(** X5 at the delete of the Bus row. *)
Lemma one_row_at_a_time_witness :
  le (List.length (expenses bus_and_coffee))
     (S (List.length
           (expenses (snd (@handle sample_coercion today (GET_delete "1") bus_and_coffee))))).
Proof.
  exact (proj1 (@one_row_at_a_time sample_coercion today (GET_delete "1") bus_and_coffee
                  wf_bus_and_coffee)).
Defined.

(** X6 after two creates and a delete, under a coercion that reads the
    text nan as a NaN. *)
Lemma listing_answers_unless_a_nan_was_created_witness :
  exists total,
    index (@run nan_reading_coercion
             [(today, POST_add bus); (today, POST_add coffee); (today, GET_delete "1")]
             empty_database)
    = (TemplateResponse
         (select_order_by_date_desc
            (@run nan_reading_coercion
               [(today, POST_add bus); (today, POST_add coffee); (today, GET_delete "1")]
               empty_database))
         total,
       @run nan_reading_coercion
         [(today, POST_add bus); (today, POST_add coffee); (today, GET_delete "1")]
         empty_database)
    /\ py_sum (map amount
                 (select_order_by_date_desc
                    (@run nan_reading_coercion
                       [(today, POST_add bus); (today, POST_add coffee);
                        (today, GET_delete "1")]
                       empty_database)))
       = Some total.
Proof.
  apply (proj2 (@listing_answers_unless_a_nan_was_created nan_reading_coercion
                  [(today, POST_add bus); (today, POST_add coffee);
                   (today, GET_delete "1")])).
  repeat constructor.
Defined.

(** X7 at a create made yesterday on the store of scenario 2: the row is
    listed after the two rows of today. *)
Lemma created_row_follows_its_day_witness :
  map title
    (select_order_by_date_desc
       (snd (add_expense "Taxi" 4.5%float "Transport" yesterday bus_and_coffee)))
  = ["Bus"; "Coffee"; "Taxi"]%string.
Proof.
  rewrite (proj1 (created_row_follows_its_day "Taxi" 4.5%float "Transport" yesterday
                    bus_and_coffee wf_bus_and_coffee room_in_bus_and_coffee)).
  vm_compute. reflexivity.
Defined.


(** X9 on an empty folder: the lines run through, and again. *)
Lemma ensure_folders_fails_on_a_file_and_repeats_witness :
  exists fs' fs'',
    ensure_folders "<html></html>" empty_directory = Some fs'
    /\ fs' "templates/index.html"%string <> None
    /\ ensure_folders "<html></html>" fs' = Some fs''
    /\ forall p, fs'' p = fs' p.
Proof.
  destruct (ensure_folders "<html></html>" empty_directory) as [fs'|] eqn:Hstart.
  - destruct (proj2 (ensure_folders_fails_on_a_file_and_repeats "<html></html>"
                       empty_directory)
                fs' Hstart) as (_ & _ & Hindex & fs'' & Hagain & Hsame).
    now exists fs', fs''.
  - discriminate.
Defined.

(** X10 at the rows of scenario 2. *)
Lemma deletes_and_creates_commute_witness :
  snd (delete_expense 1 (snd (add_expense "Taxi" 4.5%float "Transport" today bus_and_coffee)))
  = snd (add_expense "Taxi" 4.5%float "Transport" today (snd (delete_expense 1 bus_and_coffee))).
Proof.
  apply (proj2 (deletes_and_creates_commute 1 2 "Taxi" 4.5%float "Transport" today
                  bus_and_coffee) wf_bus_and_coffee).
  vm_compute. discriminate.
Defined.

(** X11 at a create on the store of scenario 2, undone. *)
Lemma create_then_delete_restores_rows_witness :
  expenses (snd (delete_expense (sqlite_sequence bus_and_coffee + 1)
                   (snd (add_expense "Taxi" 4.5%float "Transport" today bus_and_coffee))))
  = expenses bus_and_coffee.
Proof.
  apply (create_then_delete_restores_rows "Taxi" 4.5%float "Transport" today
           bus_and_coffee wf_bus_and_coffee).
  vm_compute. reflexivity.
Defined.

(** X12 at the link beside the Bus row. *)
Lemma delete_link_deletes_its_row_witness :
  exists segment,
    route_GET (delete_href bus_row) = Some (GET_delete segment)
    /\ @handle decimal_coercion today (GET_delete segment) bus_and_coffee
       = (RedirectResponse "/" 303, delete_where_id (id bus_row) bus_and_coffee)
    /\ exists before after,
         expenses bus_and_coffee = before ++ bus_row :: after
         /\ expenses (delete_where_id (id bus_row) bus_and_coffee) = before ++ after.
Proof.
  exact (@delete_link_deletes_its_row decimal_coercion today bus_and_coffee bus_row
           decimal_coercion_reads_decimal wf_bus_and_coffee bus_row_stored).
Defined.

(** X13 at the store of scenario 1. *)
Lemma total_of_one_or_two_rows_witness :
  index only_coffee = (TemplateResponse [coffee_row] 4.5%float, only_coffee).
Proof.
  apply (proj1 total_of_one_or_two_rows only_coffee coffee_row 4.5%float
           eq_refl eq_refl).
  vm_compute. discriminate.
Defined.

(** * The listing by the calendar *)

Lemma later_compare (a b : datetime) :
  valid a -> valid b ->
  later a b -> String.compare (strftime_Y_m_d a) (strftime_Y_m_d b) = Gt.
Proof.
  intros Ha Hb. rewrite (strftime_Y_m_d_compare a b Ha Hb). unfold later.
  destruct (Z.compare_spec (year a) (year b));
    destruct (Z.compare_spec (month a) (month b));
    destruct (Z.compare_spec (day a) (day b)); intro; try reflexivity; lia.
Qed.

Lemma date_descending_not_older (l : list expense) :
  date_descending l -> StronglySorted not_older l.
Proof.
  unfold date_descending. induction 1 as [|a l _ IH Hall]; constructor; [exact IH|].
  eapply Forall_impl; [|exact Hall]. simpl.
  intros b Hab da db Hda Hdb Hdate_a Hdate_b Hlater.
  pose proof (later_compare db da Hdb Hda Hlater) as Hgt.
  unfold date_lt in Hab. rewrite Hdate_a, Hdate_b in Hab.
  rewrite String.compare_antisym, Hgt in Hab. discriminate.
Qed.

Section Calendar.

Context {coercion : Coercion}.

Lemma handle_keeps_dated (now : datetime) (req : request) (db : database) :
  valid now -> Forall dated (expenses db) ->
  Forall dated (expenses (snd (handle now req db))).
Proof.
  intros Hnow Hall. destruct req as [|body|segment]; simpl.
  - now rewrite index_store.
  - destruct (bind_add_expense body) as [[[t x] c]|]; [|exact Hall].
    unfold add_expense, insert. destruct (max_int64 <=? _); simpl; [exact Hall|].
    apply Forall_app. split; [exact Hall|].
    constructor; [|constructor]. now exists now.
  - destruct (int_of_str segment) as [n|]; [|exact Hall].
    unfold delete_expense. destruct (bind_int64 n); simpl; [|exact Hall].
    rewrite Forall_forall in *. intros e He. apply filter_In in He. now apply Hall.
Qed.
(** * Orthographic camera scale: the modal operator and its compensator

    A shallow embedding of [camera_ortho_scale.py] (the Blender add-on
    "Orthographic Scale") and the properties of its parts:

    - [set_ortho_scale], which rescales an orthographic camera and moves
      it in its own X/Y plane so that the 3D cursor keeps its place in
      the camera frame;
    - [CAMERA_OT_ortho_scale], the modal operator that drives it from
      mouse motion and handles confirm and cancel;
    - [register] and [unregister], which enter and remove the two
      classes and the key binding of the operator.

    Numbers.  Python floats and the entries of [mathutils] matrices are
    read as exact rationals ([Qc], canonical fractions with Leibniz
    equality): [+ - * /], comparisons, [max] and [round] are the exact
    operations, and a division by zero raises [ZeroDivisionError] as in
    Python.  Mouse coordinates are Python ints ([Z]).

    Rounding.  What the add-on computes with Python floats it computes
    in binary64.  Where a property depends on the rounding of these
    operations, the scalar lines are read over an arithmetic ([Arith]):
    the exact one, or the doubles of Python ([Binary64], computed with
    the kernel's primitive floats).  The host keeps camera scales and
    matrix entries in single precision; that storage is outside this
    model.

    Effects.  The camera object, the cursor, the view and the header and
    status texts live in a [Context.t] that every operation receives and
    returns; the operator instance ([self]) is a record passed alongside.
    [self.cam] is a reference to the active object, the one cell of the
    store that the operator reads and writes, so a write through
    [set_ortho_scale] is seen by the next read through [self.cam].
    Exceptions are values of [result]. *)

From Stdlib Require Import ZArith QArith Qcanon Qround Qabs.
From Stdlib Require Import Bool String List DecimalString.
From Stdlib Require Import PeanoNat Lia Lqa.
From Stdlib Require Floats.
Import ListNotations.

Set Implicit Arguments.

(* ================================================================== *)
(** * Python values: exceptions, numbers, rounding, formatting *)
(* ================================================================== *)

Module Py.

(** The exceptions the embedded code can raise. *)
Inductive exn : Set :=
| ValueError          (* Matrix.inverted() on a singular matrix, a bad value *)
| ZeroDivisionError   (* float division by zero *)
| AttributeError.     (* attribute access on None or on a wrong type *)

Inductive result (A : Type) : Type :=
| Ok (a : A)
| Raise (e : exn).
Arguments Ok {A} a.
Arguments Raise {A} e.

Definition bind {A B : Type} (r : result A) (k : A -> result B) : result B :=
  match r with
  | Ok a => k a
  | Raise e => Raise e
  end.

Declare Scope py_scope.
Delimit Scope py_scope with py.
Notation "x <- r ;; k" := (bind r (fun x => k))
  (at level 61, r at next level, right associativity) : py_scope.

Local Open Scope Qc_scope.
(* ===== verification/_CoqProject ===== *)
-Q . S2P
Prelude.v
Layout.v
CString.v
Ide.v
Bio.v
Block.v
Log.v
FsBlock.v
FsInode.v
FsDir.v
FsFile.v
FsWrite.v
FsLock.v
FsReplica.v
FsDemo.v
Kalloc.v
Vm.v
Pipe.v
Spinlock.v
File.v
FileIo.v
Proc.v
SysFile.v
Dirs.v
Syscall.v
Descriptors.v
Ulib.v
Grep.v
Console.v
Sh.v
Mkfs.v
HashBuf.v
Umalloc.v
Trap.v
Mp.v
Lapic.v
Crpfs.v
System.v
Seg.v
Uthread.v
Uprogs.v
● ● ●
**What to produce:** Say only how many lines above contain "after", with no other words.

**Result of the task:** 5